Lawrie also highlighted some software to monitor your SSDAB with Observa and Bandscanner being good options.


Andrew Bonney then gave us a presentation of NMOS (Networked Media Open Specifications) in Ten minutes. Which as far as I could understand is an online open source testing tool, Imust admit this is one presentation that mostly went over my head.


We then learnt about Fenchurch from Luke Eldrree and Chris Robertson from the BBC. Fenchurch is their new audio transcribing project that is automatically clipping up a radio show into the different sections, transcribe the audio and then tag it with appropriate search terms based on intended audience, editorial tone and what its about or mentions. This is a project aimed at creating better metadata so that producers and listeners both can find content easier.
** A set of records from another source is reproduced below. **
(** X9.  The resolution pipeline only adds tier events to the history: it
    never calls the directory and never prompts.  Without a search key or
    engine identifier it sends no search request, and without an OpenAI
    key no completion request, whatever the toggles. *)
Theorem findWebsite_footprint (customer : Customer.t) (h : History) :
  exists d,
    snd (findWebsite CONFIG env customer h) = h ++ d
    /\ List.forallb isTierEvent d = true
    /\ (isEmpty (googleCseKey CONFIG) = true
        \/ isEmpty (googleCx CONFIG) = true ->
        countEvents isSearchRequest d = 0)
    /\ (isEmpty (openaiKey CONFIG) = true -> countEvents isAiRequest d = 0).
Proof.
  destruct (findWebsite_extends customer h) as (d & E & F).
  exists d. split; [exact E|]. split; [|split].
  - rewrite forallb_forall in *. intros e I. specialize (F e I).
    destruct e; try discriminate F; reflexivity.
  - intros K. apply (countEvents_excluded (pipelineEvent CONFIG)); [|exact F].
    intros e A. destruct e; try reflexivity. cbn [pipelineEvent] in A.
    destruct K as [K|K]; rewrite K in A; cbn in A;
      rewrite ?andb_false_r in A; discriminate A.
  - intros K. apply (countEvents_excluded (pipelineEvent CONFIG)); [|exact F].
    intros e A. destruct e; try reflexivity. cbn [pipelineEvent] in A.
    rewrite K in A. discriminate A.
Qed.

(** X10.  A candidate of the OpenAI tier always has confidence [medium]:
    it is the normalized completion, and the completion did not contain
    the marker [NOT_FOUND]. *)
Theorem searchWithOpenAI_found (companyName city state phone : string)
  (h h' : History) (cand : Cand.t) :
  searchWithOpenAI CONFIG env companyName city state phone h
    = (inr (Some cand), h') ->
  Cand.confidence cand = medium
  /\ Cand.source cand = "openai"%string
  /\ exists content,
      openaiContent env (h ++ [Invoke OpenAI]) companyName city state phone
        = Some content
      /\ includes "NOT_FOUND" (trim content) = false
      /\ Cand.url cand = normalizeDomain CONFIG (trim content).
Proof.
  unfold searchWithOpenAI, bind, request.
  destruct (negb (enableOpenAI CONFIG) || isEmpty (openaiKey CONFIG));
    [unfold ret; discriminate|].
  destruct (openaiContent env (h ++ [Invoke OpenAI]) companyName city state
              phone) as [content|] eqn:C; [|unfold ret; discriminate].
  unfold ret, openaiResult.
  destruct (String.eqb (trim content) "NOT_FOUND"
            || includes "NOT_FOUND" (trim content)) eqn:N; [discriminate|].
  intros E. inversion E; subst. cbn [Cand.confidence Cand.source Cand.url].
  split; [reflexivity|]. split; [reflexivity|]. exists content.
  split; [reflexivity|]. split; [|reflexivity].
  apply orb_false_iff in N. tauto.
Qed.

Lemma sorted_from_item (items : list Item.t) (s : Scored.t) :
  In s (sortByScore (map scoreItem items)) ->
  exists item, In item items /\ s = scoreItem item.
Proof.
  intros I.
  apply (Permutation_in _ (sortByScore_perm (map scoreItem items))) in I.
  apply in_map_iff in I. destruct I as (item & E & I).
  exists item. split; [exact I|symmetry; exact E].
Qed.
Even though the transcribing isn’t 100% accurate it’s pretty good. They are currently running Fenchurch on Radio 2 but are hoping to roll it out on more stations in the coming year.


The final presentation of the day came from Leslie Gaston - Bird in the form of a journey through her roles in life from University to beyond and how all the jobs she has done over the years have added more and more to her CV. This was to demonstrate to us that skills she gained from one job was transferable to another different job and at that job she gained other skills that were also transferable and so on.


Last up was the end of day quiz but sadly I had to leave as this was starting to catch my train back home.


My Radio TechConclusion is that there is a lot going on in radio tech right now and there was some great presentations for someone like me who is looking to start up in the radio industry from designing the perfect studio with the right audio acoustics to having some great software and some immersive soundbars to go with it all. I would highly recommend attending Radio TechCon next year or any year as there are some great people who are passionate about what they do and want to help everyone else have a chance too. Thank you to Radio TechCon for allowing to come along with your Bursary and all the companies involved in supporting the bursary and travel and accommodation bursary too.